The first year results confirm this hypothesis. All 13 of the ESRD Seamless Care Organization (ESCO) sites participating in the first performance year saved Medicare money over the benchmark, averaging 5.31 percent in savings program-wide. All but the smallest participating site shared in savings: $51 million of the total $75 million saved. The evaluation report commissioned by the Center for Medicare and Medicaid Innovation revealed that the savings came largely, as hoped for, from avoided hospitalizations. There were savings in billed office visits—presumably due to the intervention of nurse practitioners employed by ESCOs whose services are not charged to Medicare. As in other ACO models, costs of post-acute institutional care also decreased.

There is no question that ESRD care is delivered differently when dialysis providers and nephrologists are responsible for the total expenditures of their patient panels. The evaluation found that the use of infection-prone catheters drops, as do complications related to dialysis access sites, probably because vascular surgeons are participating in some ESCOs Expenditures for dialysis treatments rise slightly, as clinicians take extra care that fluid overloads do not result in hospitalizations—even if it means the facility must stay open late. There is more communication between clinic personnel and hospitals, emergency department physicians, and the specialists who treat comorbidities. It should be noted that under fee-for-service, clinics are incentivized to do these things, but the stakes are so much lower—value-based payment reductions and the opportunity cost of missed appointments—that clinics can’t hire extra personnel to coordinate care.

Some care improvements can’t be accomplished through the CEC model. While nephrologists participating in an ESCO are incentivized to optimally prepare their late-stage chronic kidney disease (CKD) patients to begin dialysis safely, the model does not incentivize upstream physicians to refer CKD patients to those nephrologists. The model does not align the financial incentives of hospitals to cooperate with an ESCO, and the model has not yet moved the needle on readmissions.

A final caveat is that while 12 ESCO sites received shared savings, we don’t know how many ESCOs netted profits after accounting for the funds they advanced to improve patient care. In all likelihood about half were in the red at the end of the first performance year.

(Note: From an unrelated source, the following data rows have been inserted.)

(* ===== verification/Locality.v ===== *)
(** * Locality: a range of buckets needs only the points around it

    The buckets inside a range are determined by the points of the range and
    of one maximum gap on either side.  This is what lets the store rebuild a
    shard, or fill a gap of a query, without reading the whole series. *)
From S2P Require Import Prelude Errors Bytes Float64 Model Transaction Query Aggregate Rollup.
From S2P Require Import Segment Manifest Planner.

(** ** Folds that leave part of a map alone *)

Section Agree.
Context {V X : Type} (K : Z -> Prop) (f : gmap Z V -> X -> Result (gmap Z V)).

Definition agree (m1 m2 : gmap Z V) : Prop := forall k, K k -> m1 !! k = m2 !! k.
Definition stays (x : X) : Prop := forall m m', f m x = Ok m' -> agree m m'.
Definition frames (x : X) : Prop :=
  forall m1 m2 m1', agree m1 m2 -> f m1 x = Ok m1' -> exists m2', f m2 x = Ok m2' /\ agree m1' m2'.

Lemma agree_trans m1 m2 m3 : agree m1 m2 -> agree m2 m3 -> agree m1 m3.
Proof. intros H1 H2 k Hk. by rewrite H1, H2. Qed.
Lemma agree_sym m1 m2 : agree m1 m2 -> agree m2 m1.
Proof. intros H1 k Hk. by rewrite H1. Qed.

Lemma fold_stays l m m' : Forall stays l -> try_fold f m l = Ok m' -> agree m m'.
Proof.
  intros Hl. revert m. induction Hl as [|x l Hx _ IH]; intros m; cbn; [by intros [= <-]|].
  intros (m1 & H1 & H2)%bind_Ok. eapply agree_trans; [by apply Hx|by apply IH].
Qed.

Lemma fold_frames l m1 m2 m1' :
  Forall frames l -> agree m1 m2 -> try_fold f m1 l = Ok m1' -> exists m2', try_fold f m2 l = Ok m2' /\ agree m1' m2'.
Proof.
  intros Hl. revert m1 m2. induction Hl as [|x l Hx _ IH]; intros m1 m2 Ha; cbn.
  - intros [= <-]. by exists m2.
  - intros (n1 & H1 & H2)%bind_Ok. destruct (Hx _ _ _ Ha H1) as (n2 & E & Ha').
    rewrite E. cbn. by eapply IH.
Qed.

(** Only the middle of the list matters. *)
Lemma fold_middle pre mid post m0 m m' :
  Forall stays pre -> Forall frames mid -> Forall stays post -> agree m0 m ->
  try_fold f m0 (pre ++ mid ++ post) = Ok m' -> exists m2, try_fold f m mid = Ok m2 /\ agree m' m2.
Proof.
  intros Hpre Hmid Hpost Ha. rewrite !try_fold_app. intros (m1 & H1 & H2)%bind_Ok.
  rewrite try_fold_app in H2. apply bind_Ok in H2 as (m3 & H2 & H3).
  destruct (fold_frames mid m1 m m3 Hmid) as (m4 & E & Ha4); [|done|].
  - eapply agree_trans; [apply agree_sym, (fold_stays pre _ _ Hpre H1)|done].
  - exists m4. split; [done|]. eapply agree_trans; [apply agree_sym, (fold_stays post _ _ Hpost H3)|done].
Qed.
End Agree.

(** ** Adjacent pairs *)

Definition crossing {A} (l k : list A) : list (A * A) :=
  match last l, head k with Some x, Some y => [(x, y)] | _, _ => [] end.

Lemma windows2_app {A} (l k : list A) : windows2 (l ++ k) = windows2 l ++ crossing l k ++ windows2 k.
Proof.
  induction l as [|x l IH]; [done|]. destruct l as [|y l].
  - by destruct k.
  - change (windows2 ((x :: y :: l) ++ k)) with ((x, y) :: windows2 ((y :: l) ++ k)). rewrite IH.
    unfold crossing. by rewrite last_cons_cons.
Qed.

Lemma windows2_elem {A} (l : list A) pr : pr ∈ windows2 l -> pr.1 ∈ l /\ pr.2 ∈ l.
Proof.
  induction l as [|x l IH]; [intros Hp; inversion Hp|]. destruct l as [|y l]; [intros Hp; inversion Hp|].
  cbn [windows2]. intros [->|Hp]%elem_of_cons; [set_solver|]. apply IH in Hp. set_solver.
Qed.

Lemma crossing_elem {A} (l k : list A) pr : pr ∈ crossing l k -> pr.1 ∈ l /\ pr.2 ∈ k.
Proof.
  unfold crossing. destruct (last l) eqn:El; [|by intros ?%not_elem_of_nil].
  destruct k as [|y k]; [by intros ?%not_elem_of_nil|]. cbn. intros ->%list_elem_of_singleton.
  split; [by apply last_Some_elem_of|apply list_elem_of_here].
Qed.

(** ** Buckets inside a range *)

Section Local.
Context (bounds : Z -> Result (Z * Z)) (coverage_error gap_error : string) (minimum : Z).
Context {part : Partition bounds minimum}.
Context (lo hi : Z).

(** The keys of the buckets inside [lo, hi). *)
Definition inside_key (k : Z) : Prop := exists e, bucket_of bounds k (k, e) /\ lo <= k /\ e <= hi.
Abbreviation agree := (agree inside_key).

Lemma outside_key t s e : bucket_of bounds t (s, e) -> t < lo \/ hi <= t -> ~ inside_key s.
Proof using part.
  intros Hb Ht (e' & Hb' & Hlo & Hhi). pose proof (bounds_contains bounds minimum _ _ _ Hb) as Hc.
  pose proof (bucket_of_unique bounds _ _ _ (bounds_start bounds minimum _ _ _ Hb) Hb') as [= ->]. lia.
Qed.

Lemma update_bucket_frames m1 m2 bk f : agree m1 m2 -> agree (update_bucket m1 bk f) (update_bucket m2 bk f).
Proof using Type.
  intros Ha k Hk. unfold update_bucket. destruct (decide (k = bk.1)) as [->|Hne].
  - by rewrite !lookup_insert_eq, (Ha _ Hk).
  - rewrite !lookup_insert_ne by done. by apply Ha.
Qed.

Lemma update_bucket_stays m bk f : ~ inside_key bk.1 -> agree m (update_bucket m bk f).
Proof using Type. intros Hk k Hin. unfold update_bucket. rewrite lookup_insert_ne; [done|]. by intros <-. Qed.

Lemma add_interval_frames fuel m1 m2 start stop v m1' :
  agree m1 m2 -> add_interval bounds coverage_error fuel m1 start stop v = Ok m1' ->
  exists m2', add_interval bounds coverage_error fuel m2 start stop v = Ok m2' /\ agree m1' m2'.
Proof using Type.
  revert m1 m2 start. induction fuel as [|fuel IH]; intros m1 m2 start Ha; cbn [add_interval];
    (destruct (start <? stop); [|intros [= <-]; by exists m2]); [done|].
  intros (b & -> & H2)%bind_Ok. apply bind_Ok in H2 as (dur & E & H2). cbn [bind]. rewrite E. cbn [bind].
  eapply IH; [|exact H2]. by apply update_bucket_frames.
Qed.

Lemma add_interval_stays fuel m start stop v m' :
  add_interval bounds coverage_error fuel m start stop v = Ok m' -> is_i64 start -> stop <= lo \/ hi <= start ->
  agree m m'.
Proof using part.
  revert m start. induction fuel as [|fuel IH]; intros m start; cbn [add_interval];
    (destruct (Z.ltb_spec start stop); [|by intros [= <-]]); [done|].
  intros ([s e] & Hb & H2)%bind_Ok Hi Hout. apply bind_Ok in H2 as (dur & E & H2). cbn [snd] in H2.
  assert (Hbk : bucket_of bounds start (s, e)) by done.
  pose proof (bounds_contains bounds minimum _ _ _ Hbk). pose proof (bounds_i64 bounds minimum _ _ _ Hbk) as Hie.
  eapply agree_trans; [|eapply IH; [exact H2|unfold is_i64 in *; lia|lia]].
  apply update_bucket_stays. eapply (outside_key start); [exact Hbk|]. lia.
Qed.

Context (fuel : Z -> nat) (max_gap : Z).
Abbreviation point_step := (add_point bounds).
Abbreviation pair_step := (add_pair bounds coverage_error gap_error fuel max_gap).

Lemma add_point_frames p : frames inside_key point_step p.
Proof using Type.
  intros m1 m2 m1' Ha (b & E & [= <-])%bind_Ok. eexists. unfold add_point. rewrite E. cbn [bind].
  split; [done|]. by apply update_bucket_frames.
Qed.

Lemma add_point_stays p : is_i64 (valid_time p) -> valid_time p < lo \/ hi <= valid_time p -> stays inside_key point_step p.
Proof using part.
  intros Hi Hout m m' ([s e] & E & [= <-])%bind_Ok. apply update_bucket_stays. by eapply (outside_key (valid_time p)).
Qed.

Lemma add_pair_frames pr : frames inside_key pair_step pr.
Proof using Type.
  destruct pr as [p q]. intros m1 m2 m1' Ha. unfold add_pair. destruct (i64_checked_sub _ _) as [g|]; [|done].
  destruct (_ || _); [intros [= <-]; by exists m2|]. by apply add_interval_frames.
Qed.

Lemma add_pair_stays p q :
  is_i64 (valid_time p) ->
  (valid_time q - valid_time p <= max_gap -> valid_time q <= lo \/ hi <= valid_time p) -> stays inside_key pair_step (p, q).
Proof using part.
  intros Hi Hout m m'. unfold add_pair, i64_checked_sub. destruct (i64_checked _) as [g|] eqn:Hg; [|done].
  apply i64_checked_Some in Hg as [-> _]. destruct (_ || _) eqn:Hskip; [by intros [= <-]|]. zbool.
  intros H2. eapply add_interval_stays; [exact H2|done|]. apply Hout. lia.
Qed.

(** The buckets of a whole series. *)
Definition build (points : list Point) : Result (gmap Z GaugeBucket) :=
  let ordered := sort_by_valid_time points in
  let? m := try_fold point_step ∅ ordered in try_fold pair_step m (windows2 ordered).

(** The points that a range of buckets depends on. *)
Definition context (p : Point) : bool :=
  (i64_saturating_sub lo max_gap <=? valid_time p) && (valid_time p <? i64_saturating_add hi (Z.max max_gap 1)).

Lemma build_middle pre mid post m :
  Forall (fun p => is_i64 (valid_time p) /\ valid_time p < lo - max_gap) pre ->
  Forall (fun p => is_i64 (valid_time p) /\ lo - max_gap <= valid_time p) mid ->
  Forall (fun p => is_i64 (valid_time p) /\ hi + Z.max max_gap 1 <= valid_time p) post ->
  0 <= max_gap -> lo <= hi ->
  (let? m := try_fold point_step ∅ (pre ++ mid ++ post) in try_fold pair_step m (windows2 (pre ++ mid ++ post))) = Ok m ->
  exists m', (let? m := try_fold point_step ∅ mid in try_fold pair_step m (windows2 mid)) = Ok m' /\ agree m m'.
Proof using part.
  intros Hpre Hmid Hpost Hg Hr (m1 & H1 & H2)%bind_Ok. rewrite Forall_forall in Hpre, Hmid, Hpost.
  eapply fold_middle with (m := ∅) in H1 as (m1' & E1 & Ha1);
    [ |apply Forall_forall; intros p Hp; apply add_point_stays; [by apply Hpre|left; specialize (Hpre p Hp); lia]
      |apply Forall_forall; intros; apply add_point_frames
      |apply Forall_forall; intros p Hp; apply add_point_stays; [by apply Hpost|right; specialize (Hpost p Hp); lia]|done].
  rewrite E1. cbn [bind].
  assert (Hstays : forall l, (forall pr, pr ∈ l -> is_i64 (valid_time pr.1) /\
      (valid_time pr.2 - valid_time pr.1 <= max_gap -> valid_time pr.2 <= lo \/ hi <= valid_time pr.1)) ->
      Forall (stays inside_key pair_step) l).
  { intros l Hl. apply Forall_forall. intros [p q] Hp. by apply add_pair_stays; apply (Hl _ Hp). }
  assert (Epairs : exists a b, windows2 (pre ++ mid ++ post) = a ++ windows2 mid ++ b
      /\ Forall (stays inside_key pair_step) a /\ Forall (stays inside_key pair_step) b).
  { exists (windows2 pre ++ crossing pre (mid ++ post)), (crossing mid post ++ windows2 post).
    rewrite !windows2_app, !app_assoc. split; [done|]. split; apply Hstays.
    - intros pr [[Hp Hq]%windows2_elem|[Hp Hq]%crossing_elem]%elem_of_app.
      + pose proof (Hpre _ Hp). pose proof (Hpre _ Hq). split; [tauto|lia].
      + pose proof (Hpre _ Hp). split; [tauto|]. lia.
    - intros pr [[Hp Hq]%crossing_elem|[Hp Hq]%windows2_elem]%elem_of_app.
      + pose proof (Hmid _ Hp). pose proof (Hpost _ Hq). split; [tauto|]. lia.
      + pose proof (Hpost _ Hp). split; [tauto|]. lia. }
  destruct Epairs as (a & b & Ep & Hsa & Hsb). rewrite Ep in H2.
  eapply fold_middle with (m := m1') in H2 as (m2 & E2 & Ha2); [by exists m2|done| |done|done].
  apply Forall_forall. intros. apply add_pair_frames.
Qed.
End Local.

(** ** The points around a range *)

Lemma sorted_split l a b :
  StronglySorted (fun p q => (valid_time p <=? valid_time q) = true) l -> a <= b ->
  l = List.filter (fun p => valid_time p <? a) l
      ++ List.filter (fun p => (a <=? valid_time p) && (valid_time p <? b)) l
      ++ List.filter (fun p => b <=? valid_time p) l.
Proof.
  intros Hs Hab. induction Hs as [|p l _ IH Hp]; [done|]. cbn [List.filter].
  destruct (Z.ltb_spec (valid_time p) a) as [H1|H1].
  { destruct (Z.leb_spec a (valid_time p)), (Z.leb_spec b (valid_time p)); try lia. cbn. by rewrite <- IH. }
  assert (Hge : Forall (fun q => valid_time p <= valid_time q) l).
  { eapply Forall_impl; [exact Hp|]. cbn. intros q Hq. zbool. lia. }
  assert (Enil : List.filter (fun p => valid_time p <? a) l = []).
  { apply filter_none. eapply Forall_impl; [exact Hge|]. cbn. intros q Hq. apply Z.ltb_ge. lia. }
  rewrite Enil in *. destruct (Z.leb_spec a (valid_time p)); [|lia].
  destruct (Z.ltb_spec (valid_time p) b) as [H2|H2]; destruct (Z.leb_spec b (valid_time p)); try lia; cbn.
  - cbn [app] in IH. by rewrite <- IH.
  - assert (Enil2 : List.filter (fun p => (a <=? valid_time p) && (valid_time p <? b)) l = []).
    { apply filter_none. eapply Forall_impl; [exact Hge|]. cbn. intros q Hq.
      apply andb_false_iff. right. apply Z.ltb_ge. lia. }
    rewrite Enil2 in *. cbn in *. by rewrite <- IH.
Qed.

(** Maps that agree on the keys of a range have the same values there. *)
Definition inside (lo hi : Z) (b : GaugeBucket) : bool := (lo <=? b_start b) && (b_end b <=? hi).

Lemma strict_unique {A} (key : A -> Z) (l k : list A) :
  StronglySorted (fun a b => key a < key b) l -> StronglySorted (fun a b => key a < key b) k ->
  (forall x, x ∈ l <-> x ∈ k) -> l = k.
Proof.
  intros Hl. revert k. induction Hl as [|x l _ IH Hx]; intros k Hk Hiff.
  - destruct k as [|y k]; [done|]. exfalso. by apply (not_elem_of_nil y), Hiff, list_elem_of_here.
  - destruct Hk as [|y k Hk Hy]; [exfalso; by apply (not_elem_of_nil x), Hiff, list_elem_of_here|].
    rewrite Forall_forall in Hx, Hy.
    assert (x = y) as ->.
    { destruct (proj1 (elem_of_cons k x y) (proj1 (Hiff x) (list_elem_of_here _ _))) as [->|Hxk]; [done|].
      destruct (proj1 (elem_of_cons l y x) (proj2 (Hiff y) (list_elem_of_here _ _))) as [->|Hyl]; [done|].
      specialize (Hx _ Hyl). specialize (Hy _ Hxk). lia. }
    f_equal. apply IH; [done|]. intros z. split; intros Hz.
    + destruct (proj1 (elem_of_cons k z y) (proj1 (Hiff z) (list_elem_of_further _ _ _ Hz))) as [->|]; [|done].
      specialize (Hx _ Hz). lia.
    + destruct (proj1 (elem_of_cons l z y) (proj2 (Hiff z) (list_elem_of_further _ _ _ Hz))) as [->|]; [|done].
      specialize (Hy _ Hz). lia.
Qed.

In any event, the logic of the global payment model for complex patients is compelling enough that 135 members of Congress, of both parties and both houses, have endorsed scaling up integrated care for ESRD. The Dialysis P.A.T.I.E.N.T.S. Act would couple CEC’s financial incentives and care coordination techniques with a capitated payment model to create a new option for dialysis clinics to deliver, and for dialysis patients to receive, care for ESRD.

Patients at participating clinics would be auto-enrolled with a right to opt-out. This approach would solve a key problem with the CEC model—attribution of patients to ESCOs that don’t learn of it until later, delaying interventions to improve care. Under the bill, the dialysis organization is responsible for all the beneficiary’s Medicare expenditures, but unlike other capitated models there is no network or other managed care restrictions, and beneficiaries are free to see any fee for service Medicare provider. Unlike ACO models, savings are also shared with beneficiaries. The model would also offer providers more flexibility than CEC in hopes that integrated care for ESRD, now limited to 37 ESCOs and a handful of Special Needs Plans, can spread to more (and less densely populated) geographic areas.

The first-year results of the Comprehensive ESRD Care model are a signal that care for kidney failure can, and surely will in the future, be delivered differently—already one member of the Medicare Payment Advisory Commission has floated expanding CEC as a mandatory payment model. The results are also worth reviewing as policymakers and stakeholders refine other ACO models.

Hrant Jamgochian is CEO of Dialysis Patient Citizens.